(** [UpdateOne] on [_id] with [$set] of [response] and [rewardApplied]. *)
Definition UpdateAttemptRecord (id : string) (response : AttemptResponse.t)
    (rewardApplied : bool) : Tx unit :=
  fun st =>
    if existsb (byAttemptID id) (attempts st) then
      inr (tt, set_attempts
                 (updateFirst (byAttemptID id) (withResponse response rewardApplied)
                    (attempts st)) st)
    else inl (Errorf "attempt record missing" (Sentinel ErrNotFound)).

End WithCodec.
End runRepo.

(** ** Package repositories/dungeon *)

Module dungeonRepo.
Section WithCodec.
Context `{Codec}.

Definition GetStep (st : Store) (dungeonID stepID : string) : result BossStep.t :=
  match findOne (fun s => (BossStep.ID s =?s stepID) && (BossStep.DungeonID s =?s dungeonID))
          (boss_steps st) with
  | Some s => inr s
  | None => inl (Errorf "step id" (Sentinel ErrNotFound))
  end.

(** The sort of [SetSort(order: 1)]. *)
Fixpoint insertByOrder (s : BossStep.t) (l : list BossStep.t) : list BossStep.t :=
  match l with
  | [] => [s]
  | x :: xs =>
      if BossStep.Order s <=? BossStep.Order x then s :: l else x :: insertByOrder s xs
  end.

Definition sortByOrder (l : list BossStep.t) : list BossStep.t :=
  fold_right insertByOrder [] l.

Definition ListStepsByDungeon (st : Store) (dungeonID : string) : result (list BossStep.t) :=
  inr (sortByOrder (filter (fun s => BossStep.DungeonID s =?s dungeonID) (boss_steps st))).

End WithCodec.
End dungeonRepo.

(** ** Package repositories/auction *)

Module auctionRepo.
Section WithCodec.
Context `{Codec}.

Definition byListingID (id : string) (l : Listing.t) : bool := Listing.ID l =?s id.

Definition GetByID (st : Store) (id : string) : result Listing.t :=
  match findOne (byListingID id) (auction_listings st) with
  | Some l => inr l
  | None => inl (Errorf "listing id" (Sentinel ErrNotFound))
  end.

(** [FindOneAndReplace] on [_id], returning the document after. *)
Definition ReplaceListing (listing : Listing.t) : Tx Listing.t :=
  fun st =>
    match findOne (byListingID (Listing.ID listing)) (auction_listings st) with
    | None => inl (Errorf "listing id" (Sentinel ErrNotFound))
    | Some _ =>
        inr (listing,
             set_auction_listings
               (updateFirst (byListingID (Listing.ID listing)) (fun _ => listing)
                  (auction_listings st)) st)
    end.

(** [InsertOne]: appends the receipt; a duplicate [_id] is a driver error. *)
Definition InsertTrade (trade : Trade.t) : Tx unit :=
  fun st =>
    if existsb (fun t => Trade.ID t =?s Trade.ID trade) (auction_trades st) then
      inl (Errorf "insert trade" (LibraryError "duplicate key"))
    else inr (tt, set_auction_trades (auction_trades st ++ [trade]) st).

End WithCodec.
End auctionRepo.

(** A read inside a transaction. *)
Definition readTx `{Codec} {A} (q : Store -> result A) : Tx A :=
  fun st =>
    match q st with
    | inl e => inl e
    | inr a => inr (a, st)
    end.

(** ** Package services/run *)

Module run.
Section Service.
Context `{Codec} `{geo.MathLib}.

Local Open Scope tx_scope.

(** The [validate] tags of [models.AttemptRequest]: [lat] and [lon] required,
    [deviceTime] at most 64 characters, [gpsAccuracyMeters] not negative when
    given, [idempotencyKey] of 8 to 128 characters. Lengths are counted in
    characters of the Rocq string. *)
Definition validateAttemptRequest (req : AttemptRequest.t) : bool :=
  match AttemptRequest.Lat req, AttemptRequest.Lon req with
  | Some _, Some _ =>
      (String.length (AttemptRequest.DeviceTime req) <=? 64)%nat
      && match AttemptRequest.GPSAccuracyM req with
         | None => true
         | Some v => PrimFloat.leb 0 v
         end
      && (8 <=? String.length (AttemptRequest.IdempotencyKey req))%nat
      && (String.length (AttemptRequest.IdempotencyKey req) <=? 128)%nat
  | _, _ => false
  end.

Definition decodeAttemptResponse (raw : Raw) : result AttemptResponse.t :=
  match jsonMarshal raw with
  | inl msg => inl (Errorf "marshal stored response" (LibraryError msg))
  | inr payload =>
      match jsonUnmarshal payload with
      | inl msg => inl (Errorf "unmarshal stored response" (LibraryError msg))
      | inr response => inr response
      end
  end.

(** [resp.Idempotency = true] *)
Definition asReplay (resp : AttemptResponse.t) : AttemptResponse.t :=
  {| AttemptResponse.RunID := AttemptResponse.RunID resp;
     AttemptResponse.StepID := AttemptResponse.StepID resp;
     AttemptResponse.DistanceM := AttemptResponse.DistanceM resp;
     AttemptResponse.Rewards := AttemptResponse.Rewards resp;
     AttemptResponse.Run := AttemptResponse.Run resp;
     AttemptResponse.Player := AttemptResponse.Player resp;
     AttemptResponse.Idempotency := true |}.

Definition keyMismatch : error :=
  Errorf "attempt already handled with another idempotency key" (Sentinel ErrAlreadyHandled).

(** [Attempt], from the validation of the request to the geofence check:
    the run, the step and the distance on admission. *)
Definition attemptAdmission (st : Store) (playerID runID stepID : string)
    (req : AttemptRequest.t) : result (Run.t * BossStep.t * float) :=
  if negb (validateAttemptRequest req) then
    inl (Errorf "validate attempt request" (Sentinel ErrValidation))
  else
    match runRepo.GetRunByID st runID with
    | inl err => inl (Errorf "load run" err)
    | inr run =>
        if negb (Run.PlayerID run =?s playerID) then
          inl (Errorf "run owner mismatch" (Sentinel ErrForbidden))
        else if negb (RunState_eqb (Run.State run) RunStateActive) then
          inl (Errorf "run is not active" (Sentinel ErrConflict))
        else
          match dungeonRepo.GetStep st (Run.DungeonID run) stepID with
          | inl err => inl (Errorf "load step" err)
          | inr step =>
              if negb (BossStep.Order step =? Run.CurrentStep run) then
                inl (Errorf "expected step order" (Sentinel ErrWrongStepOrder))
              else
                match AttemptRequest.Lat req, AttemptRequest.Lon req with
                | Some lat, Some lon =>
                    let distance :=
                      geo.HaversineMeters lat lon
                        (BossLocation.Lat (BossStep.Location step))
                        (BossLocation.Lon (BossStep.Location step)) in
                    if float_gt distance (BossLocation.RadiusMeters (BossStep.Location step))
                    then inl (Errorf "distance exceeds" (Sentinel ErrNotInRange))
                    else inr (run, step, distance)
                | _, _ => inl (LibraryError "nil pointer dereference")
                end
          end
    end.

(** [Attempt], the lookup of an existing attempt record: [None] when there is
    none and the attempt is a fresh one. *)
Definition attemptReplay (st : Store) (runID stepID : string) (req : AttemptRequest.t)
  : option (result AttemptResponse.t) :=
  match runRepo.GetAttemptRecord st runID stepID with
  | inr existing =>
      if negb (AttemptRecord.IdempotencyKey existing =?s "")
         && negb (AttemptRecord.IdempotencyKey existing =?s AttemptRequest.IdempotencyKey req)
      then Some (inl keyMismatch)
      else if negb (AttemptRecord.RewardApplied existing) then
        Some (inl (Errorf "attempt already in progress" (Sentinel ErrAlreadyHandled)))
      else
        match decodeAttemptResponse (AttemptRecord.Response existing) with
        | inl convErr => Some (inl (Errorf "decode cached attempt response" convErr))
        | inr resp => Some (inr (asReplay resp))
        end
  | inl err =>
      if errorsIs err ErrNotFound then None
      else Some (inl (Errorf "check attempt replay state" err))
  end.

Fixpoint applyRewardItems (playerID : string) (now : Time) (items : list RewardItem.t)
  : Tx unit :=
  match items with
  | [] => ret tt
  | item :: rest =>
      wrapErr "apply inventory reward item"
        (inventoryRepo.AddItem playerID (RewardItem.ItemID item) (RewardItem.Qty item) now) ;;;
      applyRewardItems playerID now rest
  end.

--*--

## Your goal
Retype all of the lines shown above, keeping each one exact.

## Answer box
(** [UpdateOne] on [_id] with [$set] of [response] and [rewardApplied]. *)
Definition UpdateAttemptRecord (id : string) (response : AttemptResponse.t)
    (rewardApplied : bool) : Tx unit :=
  fun st =>
    if existsb (byAttemptID id) (attempts st) then
      inr (tt, set_attempts
                 (updateFirst (byAttemptID id) (withResponse response rewardApplied)
                    (attempts st)) st)
    else inl (Errorf "attempt record missing" (Sentinel ErrNotFound)).

End WithCodec.
End runRepo.

(** ** Package repositories/dungeon *)

Module dungeonRepo.
Section WithCodec.
Context `{Codec}.

Definition GetStep (st : Store) (dungeonID stepID : string) : result BossStep.t :=
  match findOne (fun s => (BossStep.ID s =?s stepID) && (BossStep.DungeonID s =?s dungeonID))
          (boss_steps st) with
  | Some s => inr s
  | None => inl (Errorf "step id" (Sentinel ErrNotFound))
  end.

(** The sort of [SetSort(order: 1)]. *)
Fixpoint insertByOrder (s : BossStep.t) (l : list BossStep.t) : list BossStep.t :=
  match l with
  | [] => [s]
  | x :: xs =>
      if BossStep.Order s <=? BossStep.Order x then s :: l else x :: insertByOrder s xs
  end.

Definition sortByOrder (l : list BossStep.t) : list BossStep.t :=
  fold_right insertByOrder [] l.

Definition ListStepsByDungeon (st : Store) (dungeonID : string) : result (list BossStep.t) :=
  inr (sortByOrder (filter (fun s => BossStep.DungeonID s =?s dungeonID) (boss_steps st))).

End WithCodec.
End dungeonRepo.

(** ** Package repositories/auction *)

Module auctionRepo.
Section WithCodec.
Context `{Codec}.

Definition byListingID (id : string) (l : Listing.t) : bool := Listing.ID l =?s id.

Definition GetByID (st : Store) (id : string) : result Listing.t :=
  match findOne (byListingID id) (auction_listings st) with
  | Some l => inr l
  | None => inl (Errorf "listing id" (Sentinel ErrNotFound))
  end.

(** [FindOneAndReplace] on [_id], returning the document after. *)
Definition ReplaceListing (listing : Listing.t) : Tx Listing.t :=
  fun st =>
    match findOne (byListingID (Listing.ID listing)) (auction_listings st) with
    | None => inl (Errorf "listing id" (Sentinel ErrNotFound))
    | Some _ =>
        inr (listing,
             set_auction_listings
               (updateFirst (byListingID (Listing.ID listing)) (fun _ => listing)
                  (auction_listings st)) st)
    end.

(** [InsertOne]: appends the receipt; a duplicate [_id] is a driver error. *)
Definition InsertTrade (trade : Trade.t) : Tx unit :=
  fun st =>
    if existsb (fun t => Trade.ID t =?s Trade.ID trade) (auction_trades st) then
      inl (Errorf "insert trade" (LibraryError "duplicate key"))
    else inr (tt, set_auction_trades (auction_trades st ++ [trade]) st).

End WithCodec.
End auctionRepo.

(** A read inside a transaction. *)
Definition readTx `{Codec} {A} (q : Store -> result A) : Tx A :=
  fun st =>
    match q st with
    | inl e => inl e
    | inr a => inr (a, st)
    end.

(** ** Package services/run *)

Module run.
Section Service.
Context `{Codec} `{geo.MathLib}.

Local Open Scope tx_scope.

(** The [validate] tags of [models.AttemptRequest]: [lat] and [lon] required,
    [deviceTime] at most 64 characters, [gpsAccuracyMeters] not negative when
    given, [idempotencyKey] of 8 to 128 characters. Lengths are counted in
    characters of the Rocq string. *)
Definition validateAttemptRequest (req : AttemptRequest.t) : bool :=
  match AttemptRequest.Lat req, AttemptRequest.Lon req with
  | Some _, Some _ =>
      (String.length (AttemptRequest.DeviceTime req) <=? 64)%nat
      && match AttemptRequest.GPSAccuracyM req with
         | None => true
         | Some v => PrimFloat.leb 0 v
         end
      && (8 <=? String.length (AttemptRequest.IdempotencyKey req))%nat
      && (String.length (AttemptRequest.IdempotencyKey req) <=? 128)%nat
  | _, _ => false
  end.

Definition decodeAttemptResponse (raw : Raw) : result AttemptResponse.t :=
  match jsonMarshal raw with
  | inl msg => inl (Errorf "marshal stored response" (LibraryError msg))
  | inr payload =>
      match jsonUnmarshal payload with
      | inl msg => inl (Errorf "unmarshal stored response" (LibraryError msg))
      | inr response => inr response
      end
  end.

(** [resp.Idempotency = true] *)
Definition asReplay (resp : AttemptResponse.t) : AttemptResponse.t :=
  {| AttemptResponse.RunID := AttemptResponse.RunID resp;
     AttemptResponse.StepID := AttemptResponse.StepID resp;
     AttemptResponse.DistanceM := AttemptResponse.DistanceM resp;
     AttemptResponse.Rewards := AttemptResponse.Rewards resp;
     AttemptResponse.Run := AttemptResponse.Run resp;
     AttemptResponse.Player := AttemptResponse.Player resp;
     AttemptResponse.Idempotency := true |}.

Definition keyMismatch : error :=
  Errorf "attempt already handled with another idempotency key" (Sentinel ErrAlreadyHandled).

(** [Attempt], from the validation of the request to the geofence check:
    the run, the step and the distance on admission. *)
Definition attemptAdmission (st : Store) (playerID runID stepID : string)
    (req : AttemptRequest.t) : result (Run.t * BossStep.t * float) :=
  if negb (validateAttemptRequest req) then
    inl (Errorf "validate attempt request" (Sentinel ErrValidation))
  else
    match runRepo.GetRunByID st runID with
    | inl err => inl (Errorf "load run" err)
    | inr run =>
        if negb (Run.PlayerID run =?s playerID) then
          inl (Errorf "run owner mismatch" (Sentinel ErrForbidden))
        else if negb (RunState_eqb (Run.State run) RunStateActive) then
          inl (Errorf "run is not active" (Sentinel ErrConflict))
        else
          match dungeonRepo.GetStep st (Run.DungeonID run) stepID with
          | inl err => inl (Errorf "load step" err)
          | inr step =>
              if negb (BossStep.Order step =? Run.CurrentStep run) then
                inl (Errorf "expected step order" (Sentinel ErrWrongStepOrder))
              else
                match AttemptRequest.Lat req, AttemptRequest.Lon req with
                | Some lat, Some lon =>
                    let distance :=
                      geo.HaversineMeters lat lon
                        (BossLocation.Lat (BossStep.Location step))
                        (BossLocation.Lon (BossStep.Location step)) in
                    if float_gt distance (BossLocation.RadiusMeters (BossStep.Location step))
                    then inl (Errorf "distance exceeds" (Sentinel ErrNotInRange))
                    else inr (run, step, distance)
                | _, _ => inl (LibraryError "nil pointer dereference")
                end
          end
    end.

(** [Attempt], the lookup of an existing attempt record: [None] when there is
    none and the attempt is a fresh one. *)
Definition attemptReplay (st : Store) (runID stepID : string) (req : AttemptRequest.t)
  : option (result AttemptResponse.t) :=
  match runRepo.GetAttemptRecord st runID stepID with
  | inr existing =>
      if negb (AttemptRecord.IdempotencyKey existing =?s "")
         && negb (AttemptRecord.IdempotencyKey existing =?s AttemptRequest.IdempotencyKey req)
      then Some (inl keyMismatch)
      else if negb (AttemptRecord.RewardApplied existing) then
        Some (inl (Errorf "attempt already in progress" (Sentinel ErrAlreadyHandled)))
      else
        match decodeAttemptResponse (AttemptRecord.Response existing) with
        | inl convErr => Some (inl (Errorf "decode cached attempt response" convErr))
        | inr resp => Some (inr (asReplay resp))
        end
  | inl err =>
      if errorsIs err ErrNotFound then None
      else Some (inl (Errorf "check attempt replay state" err))
  end.

Fixpoint applyRewardItems (playerID : string) (now : Time) (items : list RewardItem.t)
  : Tx unit :=
  match items with
  | [] => ret tt
  | item :: rest =>
      wrapErr "apply inventory reward item"
        (inventoryRepo.AddItem playerID (RewardItem.ItemID item) (RewardItem.Qty item) now) ;;;
      applyRewardItems playerID now rest
  end.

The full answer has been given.